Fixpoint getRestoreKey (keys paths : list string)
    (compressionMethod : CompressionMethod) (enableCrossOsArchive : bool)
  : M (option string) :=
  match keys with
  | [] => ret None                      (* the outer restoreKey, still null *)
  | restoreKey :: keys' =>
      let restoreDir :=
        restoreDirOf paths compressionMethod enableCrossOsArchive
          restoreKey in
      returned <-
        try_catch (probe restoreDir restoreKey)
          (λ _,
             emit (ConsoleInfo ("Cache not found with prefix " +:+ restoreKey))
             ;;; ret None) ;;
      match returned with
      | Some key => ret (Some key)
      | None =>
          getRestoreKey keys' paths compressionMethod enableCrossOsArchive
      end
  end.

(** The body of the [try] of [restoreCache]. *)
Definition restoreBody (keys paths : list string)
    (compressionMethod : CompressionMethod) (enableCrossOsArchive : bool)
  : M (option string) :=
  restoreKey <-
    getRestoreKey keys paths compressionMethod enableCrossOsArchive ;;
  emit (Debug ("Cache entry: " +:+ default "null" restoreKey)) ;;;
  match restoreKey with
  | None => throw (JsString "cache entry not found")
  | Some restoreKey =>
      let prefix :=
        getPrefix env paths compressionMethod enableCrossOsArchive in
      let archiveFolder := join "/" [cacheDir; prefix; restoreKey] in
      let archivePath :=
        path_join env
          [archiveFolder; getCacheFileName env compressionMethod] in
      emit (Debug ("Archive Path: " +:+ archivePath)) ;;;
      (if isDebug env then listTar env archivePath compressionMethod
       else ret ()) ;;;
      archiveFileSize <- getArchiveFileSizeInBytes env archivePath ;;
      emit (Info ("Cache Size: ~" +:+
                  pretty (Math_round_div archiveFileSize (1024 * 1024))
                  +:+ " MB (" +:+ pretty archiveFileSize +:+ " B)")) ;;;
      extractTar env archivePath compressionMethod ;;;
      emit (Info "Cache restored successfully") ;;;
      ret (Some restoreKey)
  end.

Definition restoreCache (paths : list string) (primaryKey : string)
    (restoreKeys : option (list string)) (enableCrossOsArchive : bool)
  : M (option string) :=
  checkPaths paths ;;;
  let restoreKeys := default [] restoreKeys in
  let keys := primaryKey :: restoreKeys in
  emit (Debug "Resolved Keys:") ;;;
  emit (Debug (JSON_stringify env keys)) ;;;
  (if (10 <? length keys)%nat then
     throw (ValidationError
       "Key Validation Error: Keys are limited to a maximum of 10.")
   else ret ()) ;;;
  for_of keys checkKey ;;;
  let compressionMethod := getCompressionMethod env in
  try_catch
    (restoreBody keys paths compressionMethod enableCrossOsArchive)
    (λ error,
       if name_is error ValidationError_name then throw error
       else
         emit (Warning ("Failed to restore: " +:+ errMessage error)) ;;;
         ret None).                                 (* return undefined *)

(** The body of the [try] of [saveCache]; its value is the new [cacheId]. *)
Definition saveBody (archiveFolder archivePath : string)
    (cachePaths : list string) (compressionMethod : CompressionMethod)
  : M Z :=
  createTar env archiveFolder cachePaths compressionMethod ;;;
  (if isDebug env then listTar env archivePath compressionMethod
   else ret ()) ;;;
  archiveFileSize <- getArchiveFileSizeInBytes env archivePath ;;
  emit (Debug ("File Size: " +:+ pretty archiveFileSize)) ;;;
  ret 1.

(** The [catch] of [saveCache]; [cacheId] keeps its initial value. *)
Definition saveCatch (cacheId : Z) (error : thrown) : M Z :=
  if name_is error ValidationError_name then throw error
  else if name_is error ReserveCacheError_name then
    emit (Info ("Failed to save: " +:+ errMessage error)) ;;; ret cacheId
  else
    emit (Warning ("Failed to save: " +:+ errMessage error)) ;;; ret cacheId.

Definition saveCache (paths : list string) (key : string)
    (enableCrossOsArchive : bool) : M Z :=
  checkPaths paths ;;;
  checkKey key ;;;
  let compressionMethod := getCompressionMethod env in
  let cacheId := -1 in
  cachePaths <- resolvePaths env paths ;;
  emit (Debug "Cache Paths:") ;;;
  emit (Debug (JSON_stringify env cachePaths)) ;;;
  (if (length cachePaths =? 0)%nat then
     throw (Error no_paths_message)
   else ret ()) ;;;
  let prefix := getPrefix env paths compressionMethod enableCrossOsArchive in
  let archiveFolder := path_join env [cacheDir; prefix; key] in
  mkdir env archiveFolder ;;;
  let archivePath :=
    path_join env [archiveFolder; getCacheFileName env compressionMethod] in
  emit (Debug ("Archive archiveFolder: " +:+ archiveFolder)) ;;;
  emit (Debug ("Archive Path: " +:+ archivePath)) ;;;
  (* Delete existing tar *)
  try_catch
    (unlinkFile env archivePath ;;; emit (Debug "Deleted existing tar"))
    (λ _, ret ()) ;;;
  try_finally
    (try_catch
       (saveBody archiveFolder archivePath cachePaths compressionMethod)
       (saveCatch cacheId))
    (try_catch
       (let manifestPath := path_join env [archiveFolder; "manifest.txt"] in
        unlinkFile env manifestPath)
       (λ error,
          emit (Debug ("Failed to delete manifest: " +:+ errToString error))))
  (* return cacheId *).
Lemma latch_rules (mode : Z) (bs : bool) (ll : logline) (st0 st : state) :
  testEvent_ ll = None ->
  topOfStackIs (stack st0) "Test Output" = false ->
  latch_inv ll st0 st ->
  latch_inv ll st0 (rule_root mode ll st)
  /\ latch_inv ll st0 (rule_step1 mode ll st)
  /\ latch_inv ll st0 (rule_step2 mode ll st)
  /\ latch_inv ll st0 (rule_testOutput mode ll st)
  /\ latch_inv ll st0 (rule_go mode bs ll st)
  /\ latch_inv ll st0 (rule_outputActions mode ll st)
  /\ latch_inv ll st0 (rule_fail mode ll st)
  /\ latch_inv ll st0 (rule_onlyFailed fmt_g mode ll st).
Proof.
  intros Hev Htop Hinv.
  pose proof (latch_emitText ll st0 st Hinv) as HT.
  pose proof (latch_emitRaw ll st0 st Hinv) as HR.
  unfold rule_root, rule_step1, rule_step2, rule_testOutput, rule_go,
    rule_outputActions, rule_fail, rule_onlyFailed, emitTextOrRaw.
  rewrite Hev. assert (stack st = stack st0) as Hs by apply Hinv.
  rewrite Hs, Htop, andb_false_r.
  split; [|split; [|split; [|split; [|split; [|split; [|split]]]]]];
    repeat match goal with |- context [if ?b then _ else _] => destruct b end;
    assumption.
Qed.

**YOUR OBJECTIVE**
Once you reach the line containing "restoreKey in", include it and stop; until then, reproduce each line of the listing from its start exactly.

**SOLVED PROBLEM**
Fixpoint getRestoreKey (keys paths : list string)
    (compressionMethod : CompressionMethod) (enableCrossOsArchive : bool)
  : M (option string) :=
  match keys with
  | [] => ret None                      (* the outer restoreKey, still null *)
  | restoreKey :: keys' =>
      let restoreDir :=
        restoreDirOf paths compressionMethod enableCrossOsArchive
          restoreKey in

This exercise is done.